== Problem to solve ==
Write out all of the data exactly as it appears.

Data extracted from a collection

===============

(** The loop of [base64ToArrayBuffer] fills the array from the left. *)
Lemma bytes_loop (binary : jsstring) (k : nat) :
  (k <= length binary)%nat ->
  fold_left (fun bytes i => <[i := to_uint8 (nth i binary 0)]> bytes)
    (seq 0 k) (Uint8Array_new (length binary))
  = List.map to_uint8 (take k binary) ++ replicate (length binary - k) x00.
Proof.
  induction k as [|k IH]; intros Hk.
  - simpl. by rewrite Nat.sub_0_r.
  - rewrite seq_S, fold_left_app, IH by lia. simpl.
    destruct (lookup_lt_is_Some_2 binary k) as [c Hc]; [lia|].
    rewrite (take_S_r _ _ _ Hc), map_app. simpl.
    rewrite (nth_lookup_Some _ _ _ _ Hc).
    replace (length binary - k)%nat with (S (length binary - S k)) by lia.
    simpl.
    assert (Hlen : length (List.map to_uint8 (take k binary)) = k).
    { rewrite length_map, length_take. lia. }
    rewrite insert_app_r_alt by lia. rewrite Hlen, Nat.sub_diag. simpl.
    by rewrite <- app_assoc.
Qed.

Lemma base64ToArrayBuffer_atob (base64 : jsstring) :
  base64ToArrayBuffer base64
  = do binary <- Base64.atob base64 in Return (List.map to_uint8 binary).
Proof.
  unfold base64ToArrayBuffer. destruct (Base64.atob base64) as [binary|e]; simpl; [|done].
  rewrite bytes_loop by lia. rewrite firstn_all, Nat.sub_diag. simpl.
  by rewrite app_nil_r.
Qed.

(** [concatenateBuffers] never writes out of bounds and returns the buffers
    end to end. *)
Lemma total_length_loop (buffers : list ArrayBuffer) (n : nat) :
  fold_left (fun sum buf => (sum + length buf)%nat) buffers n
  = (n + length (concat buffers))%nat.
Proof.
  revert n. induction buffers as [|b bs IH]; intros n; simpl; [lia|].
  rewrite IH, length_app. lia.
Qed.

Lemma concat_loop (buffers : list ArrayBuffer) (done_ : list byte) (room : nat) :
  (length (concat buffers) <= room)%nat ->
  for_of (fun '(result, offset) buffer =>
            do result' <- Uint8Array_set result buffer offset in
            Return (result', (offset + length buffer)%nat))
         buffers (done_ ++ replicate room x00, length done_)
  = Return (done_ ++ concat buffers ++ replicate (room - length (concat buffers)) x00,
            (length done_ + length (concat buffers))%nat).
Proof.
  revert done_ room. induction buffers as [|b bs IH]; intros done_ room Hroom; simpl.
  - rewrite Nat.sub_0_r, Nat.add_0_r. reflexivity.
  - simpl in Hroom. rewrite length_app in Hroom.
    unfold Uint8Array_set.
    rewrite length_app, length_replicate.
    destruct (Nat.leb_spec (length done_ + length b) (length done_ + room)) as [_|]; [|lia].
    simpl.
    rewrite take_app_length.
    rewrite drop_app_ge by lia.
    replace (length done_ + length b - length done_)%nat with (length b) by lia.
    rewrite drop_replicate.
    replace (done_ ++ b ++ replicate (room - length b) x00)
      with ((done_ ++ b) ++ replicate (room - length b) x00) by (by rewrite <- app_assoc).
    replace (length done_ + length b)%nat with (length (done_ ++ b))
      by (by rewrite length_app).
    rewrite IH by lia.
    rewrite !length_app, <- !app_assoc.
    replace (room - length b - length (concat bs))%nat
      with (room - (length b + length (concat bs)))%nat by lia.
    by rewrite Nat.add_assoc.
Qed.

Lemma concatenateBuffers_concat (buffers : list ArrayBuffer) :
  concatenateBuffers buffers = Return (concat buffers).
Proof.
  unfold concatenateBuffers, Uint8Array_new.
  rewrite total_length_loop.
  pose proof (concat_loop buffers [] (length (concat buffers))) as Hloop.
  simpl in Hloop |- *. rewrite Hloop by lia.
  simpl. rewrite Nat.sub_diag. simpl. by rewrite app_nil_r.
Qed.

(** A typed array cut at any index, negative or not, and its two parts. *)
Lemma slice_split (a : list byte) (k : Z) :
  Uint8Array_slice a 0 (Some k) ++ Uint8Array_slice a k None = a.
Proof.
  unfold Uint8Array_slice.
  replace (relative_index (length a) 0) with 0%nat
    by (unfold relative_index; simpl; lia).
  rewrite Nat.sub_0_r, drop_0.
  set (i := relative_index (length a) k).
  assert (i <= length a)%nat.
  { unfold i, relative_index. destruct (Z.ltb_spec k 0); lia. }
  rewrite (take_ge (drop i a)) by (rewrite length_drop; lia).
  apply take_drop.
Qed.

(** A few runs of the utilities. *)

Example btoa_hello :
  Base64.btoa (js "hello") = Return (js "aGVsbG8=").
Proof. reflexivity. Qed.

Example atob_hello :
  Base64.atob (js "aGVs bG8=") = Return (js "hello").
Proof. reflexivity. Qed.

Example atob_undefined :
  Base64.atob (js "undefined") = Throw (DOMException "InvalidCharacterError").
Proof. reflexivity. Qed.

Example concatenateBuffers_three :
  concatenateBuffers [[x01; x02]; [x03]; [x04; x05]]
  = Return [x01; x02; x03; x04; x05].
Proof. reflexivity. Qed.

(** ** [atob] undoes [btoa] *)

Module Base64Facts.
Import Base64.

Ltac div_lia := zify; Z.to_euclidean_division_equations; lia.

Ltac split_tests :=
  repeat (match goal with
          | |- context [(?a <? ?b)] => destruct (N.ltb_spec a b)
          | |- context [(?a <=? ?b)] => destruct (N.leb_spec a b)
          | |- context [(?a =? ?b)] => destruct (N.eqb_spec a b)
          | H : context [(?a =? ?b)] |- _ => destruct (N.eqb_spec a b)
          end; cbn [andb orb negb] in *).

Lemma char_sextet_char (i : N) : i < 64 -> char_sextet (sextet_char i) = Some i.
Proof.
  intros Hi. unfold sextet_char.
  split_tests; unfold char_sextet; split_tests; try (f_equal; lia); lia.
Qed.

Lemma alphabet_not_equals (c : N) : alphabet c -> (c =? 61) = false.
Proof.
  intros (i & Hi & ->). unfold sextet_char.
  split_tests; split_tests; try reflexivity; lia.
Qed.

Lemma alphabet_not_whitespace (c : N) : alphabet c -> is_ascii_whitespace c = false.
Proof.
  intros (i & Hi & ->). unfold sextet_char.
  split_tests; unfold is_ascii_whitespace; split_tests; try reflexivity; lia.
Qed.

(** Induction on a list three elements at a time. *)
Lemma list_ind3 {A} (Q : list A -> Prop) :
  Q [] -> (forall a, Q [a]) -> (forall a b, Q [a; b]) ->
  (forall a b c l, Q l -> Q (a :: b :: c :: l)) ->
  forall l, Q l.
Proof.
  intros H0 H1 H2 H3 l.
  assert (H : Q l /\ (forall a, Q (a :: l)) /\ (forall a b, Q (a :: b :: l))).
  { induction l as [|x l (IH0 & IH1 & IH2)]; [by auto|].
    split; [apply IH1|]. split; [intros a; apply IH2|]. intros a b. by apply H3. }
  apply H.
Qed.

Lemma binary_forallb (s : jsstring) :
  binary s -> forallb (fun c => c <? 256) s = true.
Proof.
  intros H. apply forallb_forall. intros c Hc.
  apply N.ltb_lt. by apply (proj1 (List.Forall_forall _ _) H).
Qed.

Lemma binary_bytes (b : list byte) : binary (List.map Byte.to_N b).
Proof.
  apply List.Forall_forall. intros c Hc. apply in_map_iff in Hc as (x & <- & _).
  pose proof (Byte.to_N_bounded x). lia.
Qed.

===============

== Finished task ==
(** The loop of [base64ToArrayBuffer] fills the array from the left. *)
Lemma bytes_loop (binary : jsstring) (k : nat) :
  (k <= length binary)%nat ->
  fold_left (fun bytes i => <[i := to_uint8 (nth i binary 0)]> bytes)
    (seq 0 k) (Uint8Array_new (length binary))
  = List.map to_uint8 (take k binary) ++ replicate (length binary - k) x00.
Proof.
  induction k as [|k IH]; intros Hk.
  - simpl. by rewrite Nat.sub_0_r.
  - rewrite seq_S, fold_left_app, IH by lia. simpl.
    destruct (lookup_lt_is_Some_2 binary k) as [c Hc]; [lia|].
    rewrite (take_S_r _ _ _ Hc), map_app. simpl.
    rewrite (nth_lookup_Some _ _ _ _ Hc).
    replace (length binary - k)%nat with (S (length binary - S k)) by lia.
    simpl.
    assert (Hlen : length (List.map to_uint8 (take k binary)) = k).
    { rewrite length_map, length_take. lia. }
    rewrite insert_app_r_alt by lia. rewrite Hlen, Nat.sub_diag. simpl.
    by rewrite <- app_assoc.
Qed.

Lemma base64ToArrayBuffer_atob (base64 : jsstring) :
  base64ToArrayBuffer base64
  = do binary <- Base64.atob base64 in Return (List.map to_uint8 binary).
Proof.
  unfold base64ToArrayBuffer. destruct (Base64.atob base64) as [binary|e]; simpl; [|done].
  rewrite bytes_loop by lia. rewrite firstn_all, Nat.sub_diag. simpl.
  by rewrite app_nil_r.
Qed.

(** [concatenateBuffers] never writes out of bounds and returns the buffers
    end to end. *)
Lemma total_length_loop (buffers : list ArrayBuffer) (n : nat) :
  fold_left (fun sum buf => (sum + length buf)%nat) buffers n
  = (n + length (concat buffers))%nat.
Proof.
  revert n. induction buffers as [|b bs IH]; intros n; simpl; [lia|].
  rewrite IH, length_app. lia.
Qed.

Lemma concat_loop (buffers : list ArrayBuffer) (done_ : list byte) (room : nat) :
  (length (concat buffers) <= room)%nat ->
  for_of (fun '(result, offset) buffer =>
            do result' <- Uint8Array_set result buffer offset in
            Return (result', (offset + length buffer)%nat))
         buffers (done_ ++ replicate room x00, length done_)
  = Return (done_ ++ concat buffers ++ replicate (room - length (concat buffers)) x00,
            (length done_ + length (concat buffers))%nat).
Proof.
  revert done_ room. induction buffers as [|b bs IH]; intros done_ room Hroom; simpl.
  - rewrite Nat.sub_0_r, Nat.add_0_r. reflexivity.
  - simpl in Hroom. rewrite length_app in Hroom.
    unfold Uint8Array_set.
    rewrite length_app, length_replicate.
    destruct (Nat.leb_spec (length done_ + length b) (length done_ + room)) as [_|]; [|lia].
    simpl.
    rewrite take_app_length.
    rewrite drop_app_ge by lia.
    replace (length done_ + length b - length done_)%nat with (length b) by lia.
    rewrite drop_replicate.
    replace (done_ ++ b ++ replicate (room - length b) x00)
      with ((done_ ++ b) ++ replicate (room - length b) x00) by (by rewrite <- app_assoc).
    replace (length done_ + length b)%nat with (length (done_ ++ b))
      by (by rewrite length_app).
    rewrite IH by lia.
    rewrite !length_app, <- !app_assoc.
    replace (room - length b - length (concat bs))%nat
      with (room - (length b + length (concat bs)))%nat by lia.
    by rewrite Nat.add_assoc.
Qed.

Lemma concatenateBuffers_concat (buffers : list ArrayBuffer) :
  concatenateBuffers buffers = Return (concat buffers).
Proof.
  unfold concatenateBuffers, Uint8Array_new.
  rewrite total_length_loop.
  pose proof (concat_loop buffers [] (length (concat buffers))) as Hloop.
  simpl in Hloop |- *. rewrite Hloop by lia.
  simpl. rewrite Nat.sub_diag. simpl. by rewrite app_nil_r.
Qed.

(** A typed array cut at any index, negative or not, and its two parts. *)
Lemma slice_split (a : list byte) (k : Z) :
  Uint8Array_slice a 0 (Some k) ++ Uint8Array_slice a k None = a.
Proof.
  unfold Uint8Array_slice.
  replace (relative_index (length a) 0) with 0%nat
    by (unfold relative_index; simpl; lia).
  rewrite Nat.sub_0_r, drop_0.
  set (i := relative_index (length a) k).
  assert (i <= length a)%nat.
  { unfold i, relative_index. destruct (Z.ltb_spec k 0); lia. }
  rewrite (take_ge (drop i a)) by (rewrite length_drop; lia).
  apply take_drop.
Qed.

(** A few runs of the utilities. *)

Example btoa_hello :
  Base64.btoa (js "hello") = Return (js "aGVsbG8=").
Proof. reflexivity. Qed.

Example atob_hello :
  Base64.atob (js "aGVs bG8=") = Return (js "hello").
Proof. reflexivity. Qed.

Example atob_undefined :
  Base64.atob (js "undefined") = Throw (DOMException "InvalidCharacterError").
Proof. reflexivity. Qed.

Example concatenateBuffers_three :
  concatenateBuffers [[x01; x02]; [x03]; [x04; x05]]
  = Return [x01; x02; x03; x04; x05].
Proof. reflexivity. Qed.

(** ** [atob] undoes [btoa] *)

Module Base64Facts.
Import Base64.

Ltac div_lia := zify; Z.to_euclidean_division_equations; lia.

Ltac split_tests :=
  repeat (match goal with
          | |- context [(?a <? ?b)] => destruct (N.ltb_spec a b)
          | |- context [(?a <=? ?b)] => destruct (N.leb_spec a b)
          | |- context [(?a =? ?b)] => destruct (N.eqb_spec a b)
          | H : context [(?a =? ?b)] |- _ => destruct (N.eqb_spec a b)
          end; cbn [andb orb negb] in *).

Lemma char_sextet_char (i : N) : i < 64 -> char_sextet (sextet_char i) = Some i.
Proof.
  intros Hi. unfold sextet_char.
  split_tests; unfold char_sextet; split_tests; try (f_equal; lia); lia.
Qed.

Lemma alphabet_not_equals (c : N) : alphabet c -> (c =? 61) = false.
Proof.
  intros (i & Hi & ->). unfold sextet_char.
  split_tests; split_tests; try reflexivity; lia.
Qed.

Lemma alphabet_not_whitespace (c : N) : alphabet c -> is_ascii_whitespace c = false.
Proof.
  intros (i & Hi & ->). unfold sextet_char.
  split_tests; unfold is_ascii_whitespace; split_tests; try reflexivity; lia.
Qed.

(** Induction on a list three elements at a time. *)
Lemma list_ind3 {A} (Q : list A -> Prop) :
  Q [] -> (forall a, Q [a]) -> (forall a b, Q [a; b]) ->
  (forall a b c l, Q l -> Q (a :: b :: c :: l)) ->
  forall l, Q l.
Proof.
  intros H0 H1 H2 H3 l.
  assert (H : Q l /\ (forall a, Q (a :: l)) /\ (forall a b, Q (a :: b :: l))).
  { induction l as [|x l (IH0 & IH1 & IH2)]; [by auto|].
    split; [apply IH1|]. split; [intros a; apply IH2|]. intros a b. by apply H3. }
  apply H.
Qed.

Lemma binary_forallb (s : jsstring) :
  binary s -> forallb (fun c => c <? 256) s = true.
Proof.
  intros H. apply forallb_forall. intros c Hc.
  apply N.ltb_lt. by apply (proj1 (List.Forall_forall _ _) H).
Qed.

Lemma binary_bytes (b : list byte) : binary (List.map Byte.to_N b).
Proof.
  apply List.Forall_forall. intros c Hc. apply in_map_iff in Hc as (x & <- & _).
  pose proof (Byte.to_N_bounded x). lia.
Qed.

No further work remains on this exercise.